When the city of Bellevue got its first skate park in the 1990s, the sport was still on the fringe.
Televised competitions like ESPN’s X-Games were only just breaking on the scene, and mainstream elements like the popular Tony Hawk video game that would further legitimize skating to the masses were still years away.
Two decades later, Bellevue’s indoor skate park continues to bridge the gap between generations, and will soon revel in its 20th anniversary with a celebration that will double as the annual fundraiser for a departed youth skateboarder.
“Twenty years ago, skateboarding was a different beast,” Joe Moorman said. “It had more of a rebel element.”
Moorman would know, with his hand on the pulse of the sport as the director of the Bellevue Indoor Skate Park since it opened in 1994.
While the image of those participating has changed, skateboarding’s ability to offer a place of respite to kids who often find themselves disenfranchised by team sports and other activities still makes it a treasured pastime.
“There is a certain amount of self confidence that is built from doing something you didn’t think you could do,” Moorman said. “At the end of the week of camp, they don’t want to leave.”
Most of the staff that help run the camps and operate the skate park are former youth campers and patrons themselves, drawn in by the state’s largest indoor park and called to return as volunteers and eventually employees by a man they call, ‘Grandpa Joe.’
Logan Feaster, a member of the Class of 2016 at Interlake High School and longtime boarder, said he first met Moorman at one such camp, and has never looked back.
“It’s a really friendly environment,” he said, adding it is common for 20-something boarders to spend time with elementary aged skaters. “Joe is like a father figure for everyone. He welcomes everyone, scooter kids, too.”
In 2011, Moorman was approached by the Make A Wish Foundation with the hope of putting together an event that would bring professional skateboarders, community members and the area’s youth to honor 10-year-old Ethan Zakes.
The event, titled “EZRocks Skate for the Cure,” was a massive success in raising awareness for Adrenoleukodystrophy, a condition that affects the myelin sheath around the brain cells.
This year, the event will grow again, as Moorman brings back pros with area ties and the rest of the skateboarding community to honor Zakes.
“There wasn’t a dry eye in this place,” Moorman said of the first event. “In all my years, I have never seen skateboarding come together for something like this.”
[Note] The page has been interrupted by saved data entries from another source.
(** A daemon that lists containers, and from whose answers a configuration
    can be generated. *)
Context (listing : list event -> list types.Container).
Context (Hlist : forall h, reply_ContainerList h true = Ok (listing h)).
Context (Hok : forall h h1, exists c h2, GenerateProxyConfig (listing h) h1 = (Val (Ok c), h2)).

(** After [h], an update has been applied: it has copied to the proxies a text
    made from what was listed after [h], and, unless it panicked, reloaded its
    share of them. *)
Definition brought (h : list event) (s : system) : Prop :=
  let r h0 := @handle_update _ (with_cache W false) parse_text nodeID b h0 in
  exists h0, h `prefix_of` h0 /\ updates h0 s /\
    @applied (with_cache W false) nodeID b P h0 (r h0).1 (r h0).2.

(** The update after [h] brings the listing after [h] to the proxies. *)
Lemma update_brings h0 s : updates h0 s -> brought h0 s.
Proof.
  intros Hu. exists h0. split; [done|]. split; [done|].
  destruct (Hok (h0 ++ [ECacheGet "reload"]) (starts h0)) as (c & h2 & Hg).
  eapply (@update_reaches _ (with_cache W false) parse_text nodeID b Hb P Hgen h0 _ c h2); [|apply Hlist].
  split; [done|apply Hlist|exact Hg].
Qed.

Lemma brought_mono h h0 s : h `prefix_of` h0 -> brought h0 s -> brought h s.
Proof. intros Hp (h1 & Hp1 & Hu). exists h1. split; [by etrans|done]. Qed.

Lemma settled_brought s pre post :
  sys_reachable s -> settled s -> hist s = pre ++ ECacheSet "reload" :: post ->
  brought (pre ++ [ECacheSet "reload"]) s.
Proof.
  intros Hr Hs Hh. destruct (settled_served s Hr Hs pre post Hh) as (h0 & Hp & Hu).
  eapply brought_mono; [exact Hp|by apply update_brings].
Qed.

(** A message that asks for an update leads to one that brings what is listed
    after the request to the proxies. *)
Lemma read_brought s i m new :
  p < n -> sys_reachable s -> alive s = true -> E (server s) = ERecv ->
  readers (server s) !! i = Some (ReadMsg (Some m)) -> ~ anonymous m ->
  HandleEvent m (hist s) = (Val None, hist s ++ new ++ [ECacheSet "reload"]) ->
  sys_can (fun s' => (now (lb s') <= now (lb s) + ReloadThreshold)%Z /\
    brought (hist s ++ new ++ [ECacheSet "reload"]) s') s.
Proof.
  intros Hp (t & Hi)%reachable_inv Hal HE Hr Hm He.
  eapply sys_can_then; [by apply (read_comes_to_turn s i m)|]. intros s1 (Ht & Hhm & Hl & Hh & Hal1).
  assert (Hi1 : sys_inv t s1) by (eapply (inv_same t s s1 []); [done|done|done|by rewrite Hh, app_nil_r|constructor]).
  eapply sys_can_then.
  - apply (handled_updates t s1 new Hp Hi1 Hal1 Ht). by rewrite Hhm, Hh.
  - intros s2 (Hn & h0 & Hpre & Hu). apply sys_can_now. rewrite <- Hl, <- Hh. split; [done|].
    eapply brought_mono; [exact Hpre|by apply update_brings].
Qed.
End Files.

(** ** No panic *)

#[local] Instance with_cache_sound v : SoundDaemon W -> SoundDaemon (with_cache W v).
Proof. intros [Hl Hi Hp]. split; [exact Hl|exact Hi|exact Hp]. Qed.

Lemma event_running m e err e' : ServerChannels.exec polling n (AExt err) e = Some e' -> m = true -> running e' = m.
Proof.
  intros [_ Ha]%exec_alive ->. simpl in Ha. repeat (case_match; try done); by simplify_eq/=.
Qed.

(** The process goes on, unless the handler of events has panicked. *)
Lemma alive_exec a s s' :
  SoundDaemon W -> ReturningBackend b -> alive s = running (server s) -> sys_exec a s = Some s' ->
  alive s' = running (server s').
Proof.
  intros HW Hr Hrun Ha. unfold sys_exec in Ha. destruct (alive s) eqn:Hal; [|done]. destruct a as [a| |l|].
  - case_decide; [done|]. by destruct (ServerChannels.exec _ _ _ _); simplify_eq/=.
  - case_decide; [|done]. destruct (HandleEvent_returns (handling s) (hist s)) as (new & _ & err & Hv). rewrite Hv in Ha.
    destruct (ServerChannels.exec _ _ _ _) as [srv|] eqn:Hs; [|done]. simpl in Ha.
    destruct (if existsb _ _ then _ else _) as [d|]; simplify_eq/=. rewrite Hv. symmetry. by eapply event_running.
  - case_decide; [|done]. by destruct (Debounce.exec _ _); simplify_eq/=.
  - destruct (instances (lb s) !! 0) as [x|]; [|done]. simpl in Ha.
    destruct (Debounce.exec _ _) as [d|]; simplify_eq/=.
    destruct (@handle_update_returns _ (with_cache W (bool_decide (is_Some (ttlcache.Get "reload" (cache x))))) _
      parse_text nodeID b Hb Hr (hist s)) as (new & _ & u & Hv). by rewrite Hv.
Qed.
The 2014 version of EZRocks Skate for the Cure is set for Sept. 19-21 at the Bellevue Indoor Skate Park (14224 Bel-Red Rd.), and will include a Mega Ramp, which will stretch across the outfield at the neighboring baseball field.
While Moorman said the grand scale of this year’s event leaves some logistical uncertainty, there is no questioning the importance of raising awareness for early detection of ALD.
“It could be any one of these parents or these kids we work with,” he said.” It is the most important thing we do.”